**Task goal:**
In the listing below, locate the line that contains "(forall op rid" and the line that contains "(all_committed tx bs.*1". Restate word for word those two lines and every line between them, and nothing else.

**Material shown:**

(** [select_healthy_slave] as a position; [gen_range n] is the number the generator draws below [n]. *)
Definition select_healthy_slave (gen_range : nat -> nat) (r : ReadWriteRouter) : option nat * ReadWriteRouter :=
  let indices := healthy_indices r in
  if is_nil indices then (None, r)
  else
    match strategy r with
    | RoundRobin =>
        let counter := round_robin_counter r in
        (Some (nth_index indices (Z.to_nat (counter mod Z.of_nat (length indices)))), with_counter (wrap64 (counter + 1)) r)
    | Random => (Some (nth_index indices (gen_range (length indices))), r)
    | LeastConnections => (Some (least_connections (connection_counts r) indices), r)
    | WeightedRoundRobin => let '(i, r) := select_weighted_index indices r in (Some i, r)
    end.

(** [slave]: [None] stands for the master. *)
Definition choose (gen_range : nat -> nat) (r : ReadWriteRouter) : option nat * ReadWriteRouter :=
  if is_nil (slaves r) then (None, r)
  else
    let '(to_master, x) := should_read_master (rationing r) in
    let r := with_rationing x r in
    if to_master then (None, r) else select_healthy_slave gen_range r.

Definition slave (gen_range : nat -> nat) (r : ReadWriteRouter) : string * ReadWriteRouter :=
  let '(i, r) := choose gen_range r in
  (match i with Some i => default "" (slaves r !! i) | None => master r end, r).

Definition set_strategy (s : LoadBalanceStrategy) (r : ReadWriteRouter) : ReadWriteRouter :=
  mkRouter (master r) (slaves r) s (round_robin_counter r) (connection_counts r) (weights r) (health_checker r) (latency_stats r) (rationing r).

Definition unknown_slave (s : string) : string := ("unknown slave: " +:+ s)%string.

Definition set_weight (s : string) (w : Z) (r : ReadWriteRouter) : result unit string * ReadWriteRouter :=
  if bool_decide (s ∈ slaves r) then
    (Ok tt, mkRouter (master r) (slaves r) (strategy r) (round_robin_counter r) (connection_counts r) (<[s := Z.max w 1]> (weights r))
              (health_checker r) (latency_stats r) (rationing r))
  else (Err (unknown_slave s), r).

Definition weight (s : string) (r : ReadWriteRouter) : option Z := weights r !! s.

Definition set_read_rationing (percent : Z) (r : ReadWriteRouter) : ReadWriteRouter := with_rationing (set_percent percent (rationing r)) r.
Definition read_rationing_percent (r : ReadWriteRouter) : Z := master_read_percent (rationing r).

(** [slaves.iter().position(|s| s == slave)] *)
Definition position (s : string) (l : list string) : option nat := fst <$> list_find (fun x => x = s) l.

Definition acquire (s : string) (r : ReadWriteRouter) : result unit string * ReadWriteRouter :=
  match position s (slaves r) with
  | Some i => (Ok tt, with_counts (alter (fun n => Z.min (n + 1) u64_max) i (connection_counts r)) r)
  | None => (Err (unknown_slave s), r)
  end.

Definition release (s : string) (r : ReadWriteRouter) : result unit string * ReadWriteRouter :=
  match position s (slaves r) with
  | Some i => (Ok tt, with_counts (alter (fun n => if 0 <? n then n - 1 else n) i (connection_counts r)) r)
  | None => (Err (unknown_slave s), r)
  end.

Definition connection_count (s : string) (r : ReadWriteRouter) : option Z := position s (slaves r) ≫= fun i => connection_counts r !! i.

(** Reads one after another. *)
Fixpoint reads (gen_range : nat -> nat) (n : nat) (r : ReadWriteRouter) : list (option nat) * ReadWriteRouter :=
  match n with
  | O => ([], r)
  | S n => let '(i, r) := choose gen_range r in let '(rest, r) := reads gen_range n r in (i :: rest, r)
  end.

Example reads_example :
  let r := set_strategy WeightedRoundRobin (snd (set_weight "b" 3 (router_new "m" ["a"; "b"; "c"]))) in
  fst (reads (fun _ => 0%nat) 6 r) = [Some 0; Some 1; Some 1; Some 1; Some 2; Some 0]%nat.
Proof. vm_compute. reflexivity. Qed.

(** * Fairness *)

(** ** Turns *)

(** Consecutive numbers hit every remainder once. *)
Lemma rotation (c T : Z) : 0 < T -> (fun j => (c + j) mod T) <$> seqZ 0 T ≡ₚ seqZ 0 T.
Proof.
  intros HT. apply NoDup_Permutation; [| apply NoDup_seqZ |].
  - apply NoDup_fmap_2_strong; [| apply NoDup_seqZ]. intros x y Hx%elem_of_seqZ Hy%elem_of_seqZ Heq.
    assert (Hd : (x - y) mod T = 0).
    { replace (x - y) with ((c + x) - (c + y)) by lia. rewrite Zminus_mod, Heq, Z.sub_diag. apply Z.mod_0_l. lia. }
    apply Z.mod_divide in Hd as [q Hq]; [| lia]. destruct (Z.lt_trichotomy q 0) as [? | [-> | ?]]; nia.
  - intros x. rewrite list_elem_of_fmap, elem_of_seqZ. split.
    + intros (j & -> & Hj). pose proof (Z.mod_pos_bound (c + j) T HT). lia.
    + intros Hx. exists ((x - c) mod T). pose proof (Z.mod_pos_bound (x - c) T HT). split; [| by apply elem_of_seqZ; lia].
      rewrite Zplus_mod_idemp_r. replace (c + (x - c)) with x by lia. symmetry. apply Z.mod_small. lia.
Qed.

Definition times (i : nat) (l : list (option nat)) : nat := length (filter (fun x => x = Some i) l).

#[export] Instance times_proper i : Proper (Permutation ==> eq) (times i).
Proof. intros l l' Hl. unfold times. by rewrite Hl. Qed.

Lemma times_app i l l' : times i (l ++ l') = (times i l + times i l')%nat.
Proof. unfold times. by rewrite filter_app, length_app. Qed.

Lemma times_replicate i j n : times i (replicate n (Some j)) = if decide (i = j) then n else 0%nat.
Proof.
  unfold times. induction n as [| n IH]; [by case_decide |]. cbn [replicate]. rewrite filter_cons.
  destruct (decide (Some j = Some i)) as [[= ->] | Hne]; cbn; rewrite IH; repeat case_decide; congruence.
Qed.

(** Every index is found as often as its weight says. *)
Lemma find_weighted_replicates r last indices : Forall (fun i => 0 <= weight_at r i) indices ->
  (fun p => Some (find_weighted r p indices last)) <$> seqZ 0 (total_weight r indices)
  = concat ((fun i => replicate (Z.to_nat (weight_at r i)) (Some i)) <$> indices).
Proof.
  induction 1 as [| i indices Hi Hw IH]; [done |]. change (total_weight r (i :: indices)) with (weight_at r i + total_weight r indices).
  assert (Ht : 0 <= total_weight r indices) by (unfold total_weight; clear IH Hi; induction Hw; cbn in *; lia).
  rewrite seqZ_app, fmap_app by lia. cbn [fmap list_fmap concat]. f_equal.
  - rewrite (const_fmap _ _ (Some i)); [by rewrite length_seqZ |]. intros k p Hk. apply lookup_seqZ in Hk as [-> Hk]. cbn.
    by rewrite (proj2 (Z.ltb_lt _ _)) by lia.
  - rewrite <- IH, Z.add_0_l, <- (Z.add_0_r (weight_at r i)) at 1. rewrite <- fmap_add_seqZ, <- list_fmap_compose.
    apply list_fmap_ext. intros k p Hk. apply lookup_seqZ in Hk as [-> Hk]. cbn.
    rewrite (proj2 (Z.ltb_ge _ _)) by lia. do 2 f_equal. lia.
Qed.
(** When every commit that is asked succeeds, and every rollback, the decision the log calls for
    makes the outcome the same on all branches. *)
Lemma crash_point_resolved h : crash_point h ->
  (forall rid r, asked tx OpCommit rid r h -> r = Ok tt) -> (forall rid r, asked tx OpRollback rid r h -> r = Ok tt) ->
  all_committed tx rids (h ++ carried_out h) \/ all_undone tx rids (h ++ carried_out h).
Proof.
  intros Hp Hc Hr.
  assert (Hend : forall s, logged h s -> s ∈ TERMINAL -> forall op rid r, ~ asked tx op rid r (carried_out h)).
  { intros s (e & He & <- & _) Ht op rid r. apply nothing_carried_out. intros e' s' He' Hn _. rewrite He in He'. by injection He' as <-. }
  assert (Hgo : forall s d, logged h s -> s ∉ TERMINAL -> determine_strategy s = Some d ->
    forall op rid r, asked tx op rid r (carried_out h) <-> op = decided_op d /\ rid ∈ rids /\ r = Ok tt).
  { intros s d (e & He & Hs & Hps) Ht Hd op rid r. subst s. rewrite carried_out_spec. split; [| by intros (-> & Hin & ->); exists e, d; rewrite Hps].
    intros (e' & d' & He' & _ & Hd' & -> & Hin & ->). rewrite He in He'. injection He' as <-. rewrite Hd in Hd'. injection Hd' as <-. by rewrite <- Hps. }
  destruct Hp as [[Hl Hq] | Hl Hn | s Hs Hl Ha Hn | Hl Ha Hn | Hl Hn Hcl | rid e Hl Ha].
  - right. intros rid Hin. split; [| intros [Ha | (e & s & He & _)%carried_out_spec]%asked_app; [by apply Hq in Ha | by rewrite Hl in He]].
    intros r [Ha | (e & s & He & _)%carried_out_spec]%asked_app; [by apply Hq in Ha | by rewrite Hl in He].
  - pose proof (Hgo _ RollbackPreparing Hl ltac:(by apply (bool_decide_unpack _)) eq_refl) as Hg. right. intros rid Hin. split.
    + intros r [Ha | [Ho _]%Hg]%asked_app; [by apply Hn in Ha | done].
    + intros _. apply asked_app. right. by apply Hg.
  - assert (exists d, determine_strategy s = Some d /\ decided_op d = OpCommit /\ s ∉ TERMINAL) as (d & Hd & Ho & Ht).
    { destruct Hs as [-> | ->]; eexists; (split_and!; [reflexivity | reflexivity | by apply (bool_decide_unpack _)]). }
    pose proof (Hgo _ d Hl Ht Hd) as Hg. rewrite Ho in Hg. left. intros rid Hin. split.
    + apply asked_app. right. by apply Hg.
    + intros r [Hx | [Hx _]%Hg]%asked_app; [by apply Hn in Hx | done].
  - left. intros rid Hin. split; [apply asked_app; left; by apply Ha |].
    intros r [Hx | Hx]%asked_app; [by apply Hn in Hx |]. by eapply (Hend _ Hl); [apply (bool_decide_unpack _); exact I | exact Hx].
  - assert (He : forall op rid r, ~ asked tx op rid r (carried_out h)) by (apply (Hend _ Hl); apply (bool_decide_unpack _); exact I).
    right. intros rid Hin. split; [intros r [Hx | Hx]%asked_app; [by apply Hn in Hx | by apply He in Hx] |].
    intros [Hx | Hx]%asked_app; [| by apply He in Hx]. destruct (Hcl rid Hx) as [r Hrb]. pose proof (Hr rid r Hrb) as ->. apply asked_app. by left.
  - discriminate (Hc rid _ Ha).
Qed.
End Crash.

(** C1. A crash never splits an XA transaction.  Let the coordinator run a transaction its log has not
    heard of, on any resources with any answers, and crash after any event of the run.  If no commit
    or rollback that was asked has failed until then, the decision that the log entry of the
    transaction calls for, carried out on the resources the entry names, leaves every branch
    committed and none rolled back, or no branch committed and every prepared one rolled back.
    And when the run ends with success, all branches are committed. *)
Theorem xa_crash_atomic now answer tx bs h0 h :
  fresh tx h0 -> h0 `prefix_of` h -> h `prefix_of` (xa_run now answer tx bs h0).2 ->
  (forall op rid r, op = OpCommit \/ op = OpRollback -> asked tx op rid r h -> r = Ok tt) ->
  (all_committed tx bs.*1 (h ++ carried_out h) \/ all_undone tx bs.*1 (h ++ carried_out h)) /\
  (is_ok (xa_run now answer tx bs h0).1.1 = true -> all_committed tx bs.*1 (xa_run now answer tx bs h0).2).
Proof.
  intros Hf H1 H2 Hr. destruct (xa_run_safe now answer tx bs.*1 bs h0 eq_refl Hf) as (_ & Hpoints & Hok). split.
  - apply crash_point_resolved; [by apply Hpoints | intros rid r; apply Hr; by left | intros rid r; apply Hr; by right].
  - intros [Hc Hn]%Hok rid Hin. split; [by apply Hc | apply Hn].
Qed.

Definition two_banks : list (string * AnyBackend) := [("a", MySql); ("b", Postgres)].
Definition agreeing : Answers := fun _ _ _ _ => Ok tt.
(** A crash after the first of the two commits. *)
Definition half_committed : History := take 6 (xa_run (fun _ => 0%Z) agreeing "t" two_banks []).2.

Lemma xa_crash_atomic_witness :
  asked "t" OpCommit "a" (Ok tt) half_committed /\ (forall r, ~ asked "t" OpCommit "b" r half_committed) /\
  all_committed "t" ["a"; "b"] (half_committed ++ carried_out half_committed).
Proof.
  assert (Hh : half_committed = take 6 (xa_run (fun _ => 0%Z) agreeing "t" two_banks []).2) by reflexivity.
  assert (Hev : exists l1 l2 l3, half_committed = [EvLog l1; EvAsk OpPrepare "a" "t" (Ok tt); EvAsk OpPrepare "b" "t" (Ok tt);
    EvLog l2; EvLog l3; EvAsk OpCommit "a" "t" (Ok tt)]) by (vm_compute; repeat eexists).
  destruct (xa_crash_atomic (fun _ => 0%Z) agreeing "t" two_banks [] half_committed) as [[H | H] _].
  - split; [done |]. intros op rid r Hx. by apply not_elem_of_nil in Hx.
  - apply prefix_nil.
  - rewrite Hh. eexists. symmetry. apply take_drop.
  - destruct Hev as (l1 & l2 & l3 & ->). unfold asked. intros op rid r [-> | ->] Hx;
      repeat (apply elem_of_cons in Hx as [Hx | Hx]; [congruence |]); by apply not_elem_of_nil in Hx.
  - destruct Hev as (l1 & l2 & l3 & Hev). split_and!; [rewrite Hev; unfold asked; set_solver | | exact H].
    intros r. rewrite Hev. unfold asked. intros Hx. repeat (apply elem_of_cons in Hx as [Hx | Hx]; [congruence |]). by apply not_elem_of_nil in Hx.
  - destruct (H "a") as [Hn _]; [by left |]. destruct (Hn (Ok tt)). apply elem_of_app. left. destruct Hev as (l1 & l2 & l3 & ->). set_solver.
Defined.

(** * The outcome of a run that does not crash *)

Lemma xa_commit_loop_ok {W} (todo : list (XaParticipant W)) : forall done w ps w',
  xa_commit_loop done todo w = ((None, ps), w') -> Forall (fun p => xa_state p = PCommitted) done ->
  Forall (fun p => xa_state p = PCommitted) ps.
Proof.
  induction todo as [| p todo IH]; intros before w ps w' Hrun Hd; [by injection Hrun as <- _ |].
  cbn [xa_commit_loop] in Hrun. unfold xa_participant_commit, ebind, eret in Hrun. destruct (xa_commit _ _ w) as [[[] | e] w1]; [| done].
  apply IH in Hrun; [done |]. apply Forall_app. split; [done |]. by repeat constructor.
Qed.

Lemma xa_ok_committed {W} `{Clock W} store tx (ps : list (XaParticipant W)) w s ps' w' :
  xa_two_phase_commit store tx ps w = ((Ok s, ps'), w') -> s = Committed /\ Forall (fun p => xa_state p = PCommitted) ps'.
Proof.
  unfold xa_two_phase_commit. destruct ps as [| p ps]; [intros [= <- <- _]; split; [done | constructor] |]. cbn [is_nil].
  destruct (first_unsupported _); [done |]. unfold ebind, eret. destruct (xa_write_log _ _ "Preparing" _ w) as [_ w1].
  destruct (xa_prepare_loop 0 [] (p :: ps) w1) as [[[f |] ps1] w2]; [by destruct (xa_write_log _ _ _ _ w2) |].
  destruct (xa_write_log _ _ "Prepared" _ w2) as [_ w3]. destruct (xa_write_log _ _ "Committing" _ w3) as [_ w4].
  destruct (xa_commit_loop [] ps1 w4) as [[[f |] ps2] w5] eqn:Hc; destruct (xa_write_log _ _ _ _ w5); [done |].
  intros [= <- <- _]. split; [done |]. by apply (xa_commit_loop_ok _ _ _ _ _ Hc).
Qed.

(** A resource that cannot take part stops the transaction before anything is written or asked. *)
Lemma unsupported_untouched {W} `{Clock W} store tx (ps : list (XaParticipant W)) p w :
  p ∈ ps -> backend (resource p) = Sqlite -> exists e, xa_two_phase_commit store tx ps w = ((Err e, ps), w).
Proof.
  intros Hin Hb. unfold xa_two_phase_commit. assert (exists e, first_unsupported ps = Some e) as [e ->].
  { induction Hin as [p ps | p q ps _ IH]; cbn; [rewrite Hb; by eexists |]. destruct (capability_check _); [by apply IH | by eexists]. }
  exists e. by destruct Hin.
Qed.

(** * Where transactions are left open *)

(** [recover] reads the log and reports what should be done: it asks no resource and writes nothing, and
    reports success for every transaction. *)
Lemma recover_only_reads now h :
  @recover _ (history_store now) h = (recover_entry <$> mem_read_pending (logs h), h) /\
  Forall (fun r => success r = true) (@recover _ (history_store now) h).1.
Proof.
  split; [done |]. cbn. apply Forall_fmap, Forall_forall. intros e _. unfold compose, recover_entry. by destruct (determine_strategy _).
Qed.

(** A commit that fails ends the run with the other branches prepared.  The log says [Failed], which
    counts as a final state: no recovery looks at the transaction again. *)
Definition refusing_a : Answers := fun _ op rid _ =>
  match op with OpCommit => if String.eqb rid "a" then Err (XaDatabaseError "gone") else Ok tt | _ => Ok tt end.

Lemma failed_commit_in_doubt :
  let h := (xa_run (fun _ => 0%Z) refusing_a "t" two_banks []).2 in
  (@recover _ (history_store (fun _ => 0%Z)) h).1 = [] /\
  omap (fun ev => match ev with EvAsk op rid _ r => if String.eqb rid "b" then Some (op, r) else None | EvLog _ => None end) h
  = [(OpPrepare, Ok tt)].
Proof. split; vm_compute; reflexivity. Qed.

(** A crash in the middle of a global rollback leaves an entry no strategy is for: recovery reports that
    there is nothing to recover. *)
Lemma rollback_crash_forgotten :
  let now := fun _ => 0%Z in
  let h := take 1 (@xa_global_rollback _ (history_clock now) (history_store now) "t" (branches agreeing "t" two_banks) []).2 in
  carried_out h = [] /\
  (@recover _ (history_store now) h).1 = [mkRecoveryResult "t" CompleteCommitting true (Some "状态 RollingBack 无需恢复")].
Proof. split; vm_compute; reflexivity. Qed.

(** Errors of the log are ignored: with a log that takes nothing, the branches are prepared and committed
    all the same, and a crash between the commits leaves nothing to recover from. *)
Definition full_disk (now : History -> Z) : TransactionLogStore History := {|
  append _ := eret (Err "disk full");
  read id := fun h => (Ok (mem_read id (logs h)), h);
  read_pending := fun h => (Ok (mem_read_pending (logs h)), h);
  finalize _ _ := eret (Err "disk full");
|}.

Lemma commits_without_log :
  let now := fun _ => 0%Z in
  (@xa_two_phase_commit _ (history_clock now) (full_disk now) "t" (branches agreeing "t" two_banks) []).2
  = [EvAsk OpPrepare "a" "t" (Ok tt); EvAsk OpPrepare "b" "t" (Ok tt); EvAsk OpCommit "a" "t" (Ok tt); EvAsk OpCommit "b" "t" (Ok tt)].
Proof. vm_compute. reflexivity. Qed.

**Answer to this problem:**
  (forall op rid r, op = OpCommit \/ op = OpRollback -> asked tx op rid r h -> r = Ok tt) ->
  (all_committed tx bs.*1 (h ++ carried_out h) \/ all_undone tx bs.*1 (h ++ carried_out h)) /\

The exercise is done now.